Evidence of meeting #14 for Justice and Human Rights in the 42nd Parliament, 1st Session. (The original version is on Parliament’s site, as are the minutes.) The winning word was suffering.

A recording is available from Parliament.

On the agenda

MPs speaking

Also speaking

Joseph Arvay  As an Individual
Graydon Nicholas  Former Lieutenant-Governor of New Brunswick, As an Individual
Udo Schuklenk  Professor and Ontario Research Chair in Bioethics, Philosophy, Queen's University, As an Individual
Harvey Chochinov  Professor of Psychiatry, University of Manitoba, As an Individual
Josh Paterson  Executive Director, British Columbia Civil Liberties Association
Jennifer Gibson  Director and Sun Life Financial Chair in Bioethics, University of Toronto Joint Centre for Bioethics, As an Individual

10:10 a.m.

Conservative

Michael Cooper Conservative St. Albert—Edmonton, AB

Thank you, Mr. Chair.

Thank you to the witnesses. I will direct my questions to Professor Chochinov.

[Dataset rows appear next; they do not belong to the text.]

(* ===== verification/Async.v ===== *)
(** * Coroutines of a cooperative event loop

    [async def] code as a free monad over a heap [St] of shared objects: a
    coroutine reads and writes the heap, makes synchronous calls whose answer
    the outside world chooses ([Call]), suspends on an awaited operation
    ([Await]), starts tasks ([Spawn]), asks for the current task ([Self]) and
    loops ([Iter], one constructor per [while]/[for] so that no loop needs a
    bound).  Only [Await] lets other tasks run.

    [run] executes one coroutine against a handler of the operations, [wp] is
    a rely/guarantee weakest precondition, and [step] the event loop that
    interleaves any number of tasks; [machine_safe] and [run_sound] relate
    them. *)

From S2P Require Import Prelude.

Abbreviation tid := nat.

Section Co.
Context {St E : Type} {resp : E -> Type}.

Inductive co (A : Type) : Type :=
  | Ret (r : res A)
  | Get (k : St -> co A)
  | Put (s : St) (k : co A)
  | Call (o : E) (k : res (resp o) -> co A)
  | Await (o : E) (k : res (resp o) -> co A)
  | Self (k : tid -> co A)
  | Spawn (child : co unit) (k : tid -> co A)
  | Iter (J B : Type) (body : J -> co (J + B)) (i : J) (k : res B -> co A).
#[global] Arguments Ret {A} r.
#[global] Arguments Get {A} k.
#[global] Arguments Put {A} s k.
#[global] Arguments Call {A} o k.
#[global] Arguments Await {A} o k.
#[global] Arguments Self {A} k.
#[global] Arguments Spawn {A} child k.
#[global] Arguments Iter {A} J B body i k.

(** ** Sequencing, exceptions and loops *)

Fixpoint seq {A B} (m : co A) (f : res A -> co B) : co B :=
  match m with
  | Ret r => f r
  | Get k => Get (fun s => seq (k s) f)
  | Put s k => Put s (seq k f)
  | Call o k => Call o (fun r => seq (k r) f)
  | Await o k => Await o (fun r => seq (k r) f)
  | Self k => Self (fun t => seq (k t) f)
  | Spawn c k => Spawn c (fun t => seq (k t) f)
  | Iter J C body i k => Iter J C body i (fun r => seq (k r) f)
  end.

#[global] Instance co_ret : MRet co := fun A a => Ret (Ok a).
#[global] Instance co_bind : MBind co := fun A B f m =>
  seq m (fun r => match r with Ok a => f a | Err e => Ret (Err e) end).

Definition lift {A} (r : res A) : co A := Ret r.
Definition throw {A} (c : exc) (m : text) : co A := Ret (raise c m).
(** [try: m except cs as e: h e] *)
Definition catch {A} (m : co A) (cs : list exc) (h : exn -> co A) : co A :=
  seq m (fun r => match r with
                  | Ok a => Ret (Ok a)
                  | Err e => if existsb (exc_sub (exn_class e)) cs then h e else Ret (Err e)
                  end).
(** [try: m finally: c]: an exception of [c] replaces the outcome of [m]. *)
Definition finally {A} (m : co A) (c : co unit) : co A :=
  seq m (fun r => seq c (fun r' => match r' with Ok _ => Ret r | Err e => Ret (Err e) end)).

(** [async with lock: body], given how the lock is acquired and released. *)
Definition locked {A B} (acquire : co B) (release : St -> St) (body : co A) : co A :=
  seq acquire (fun r => match r with
    | Ok _ => finally body (Get (fun s => Put (release s) (Ret (Ok tt))))
    | Err e => Ret (Err e)
    end).
(** [async with asyncio.timeout(t): m] and [asyncio.wait_for(m, t)]: the
    deadline cancels [m], and that cancellation becomes a [TimeoutError];
    [hit] tells whether the deadline has passed. *)
Definition deadline {A} (hit : co bool) (m : co A) : co A :=
  catch m [CancelledError] (fun e =>
    seq hit (fun h => match h with
      | Ok true => throw TimeoutError []
      | Ok false => Ret (Err e)
      | Err e' => Ret (Err e')
      end)).

Definition gets {A} (f : St -> A) : co A := Get (fun s => Ret (Ok (f s))).
Definition modify (f : St -> St) : co unit := Get (fun s => Put (f s) (Ret (Ok tt))).
Definition call (o : E) : co (resp o) := Call o Ret.
Definition await (o : E) : co (resp o) := Await o Ret.
Definition current_task : co tid := Self (fun t => Ret (Ok t)).
Definition create_task (c : co unit) : co tid := Spawn c (fun t => Ret (Ok t)).
(** [loop body i]: run [body] from [i]; [inl j] goes round, [inr b] leaves. *)
Definition loop {J B} (body : J -> co (J + B)) (i : J) : co B := Iter J B body i Ret.
(** [for x in l: f x] *)
Fixpoint each {X} (f : X -> co unit) (l : list X) : co unit :=
  match l with [] => mret tt | x :: l' => f x ≫= fun _ => each f l' end.
Definition skip : co unit := mret tt.
Definition when (b : bool) (c : co unit) : co unit := if b then c else skip.
(** The argument of [ExitMessage]: an integer or, since [bool] is a subclass
    of [int], a boolean. *)
Inductive py_integer := PyInt (z : Z) | PyBool (b : bool).

Definition ExitMessage_init (returncode : py_integer) : res Z :=
  match returncode with
  | PyBool _ => protocol_error "worker return code is out of range"
  | PyInt z => if (-255 <=? z) && (z <=? 255) then Ok z
               else protocol_error "worker return code is out of range"
  end.
Definition ExitMessage_to_payload (returncode : Z) : res bytes :=
  json_payload (JObj [(lit "returncode", JInt returncode)]).
Definition ExitMessage_from_payload (payload : bytes) : res Z :=
  value ← json_object payload;
  if negb (keys_are value [lit "returncode"]) then protocol_error "exit payload is invalid"
  else match field "returncode" value with
       | JInt z => ExitMessage_init (PyInt z)
       | JBool b => ExitMessage_init (PyBool b)
       | _ => protocol_error "exit payload is invalid"
       end.

Record ErrorMessage := mkError { error_code : text; error_message : text }.

Definition ErrorMessage_init (code message : text) : res ErrorMessage :=
  if negb (re_match ERROR_CODE_PATTERN code) then protocol_error "broker error code is invalid"
  else if bool_decide (message = []) || (200 <? zlen message)
          || existsb (fun c => (c =? 13) || (c =? 10)) message then
    protocol_error "broker error message is invalid"
  else Ok (mkError code message).
Definition ErrorMessage_to_payload (e : ErrorMessage) : res bytes :=
  json_payload (JObj [(lit "code", JStr (error_code e)); (lit "message", JStr (error_message e))]).
Definition ErrorMessage_from_payload (payload : bytes) : res ErrorMessage :=
  value ← json_object payload;
  if negb (keys_are value [lit "code"; lit "message"]) then
    protocol_error "error payload is invalid"
  else match field "code" value, field "message" value with
       | JStr code, JStr message => ErrorMessage_init code message
       | _, _ => protocol_error "error payload fields must be strings"
       end.

(** ** Frames

    The reader and the writer of one connection, as its clients promise them
    to the frame functions: reading exactly [n] bytes, successive writes to
    the transport (no other task runs between them), flushing, and the lock of
    the [FrameWriter]. *)

Class Transport (St E : Type) (resp : E -> Type) := mkTransport {
  t_read_exactly : Z -> co St E resp bytes;
  t_write : list bytes -> co St E resp unit;
  t_drain : co St E resp unit;
  t_locked : co St E resp unit -> co St E resp unit }.

Section Frames.
Context `{Transport St E resp}.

You listed a series of safeguards that you think should be included in the way of a legislative response. You mentioned a palliative care consult. You mentioned a review panel. I found it quite interesting, because those were precisely the safeguards that were recommended by the plaintiffs in the Carter decision, and they are cited in Madam Justice Smith's decision at paragraphs 876 and 879. Madam Justice Smith, in the British Columbia Supreme Court decision, at paragraph 854, stated that, based upon the evidence, she could reach no conclusion other than that there are inherent risks in permitting physician-assisted dying; and only after having regard for the safeguards that the plaintiffs put forward, including a review panel, was she satisfied that those risks could be substantially minimized.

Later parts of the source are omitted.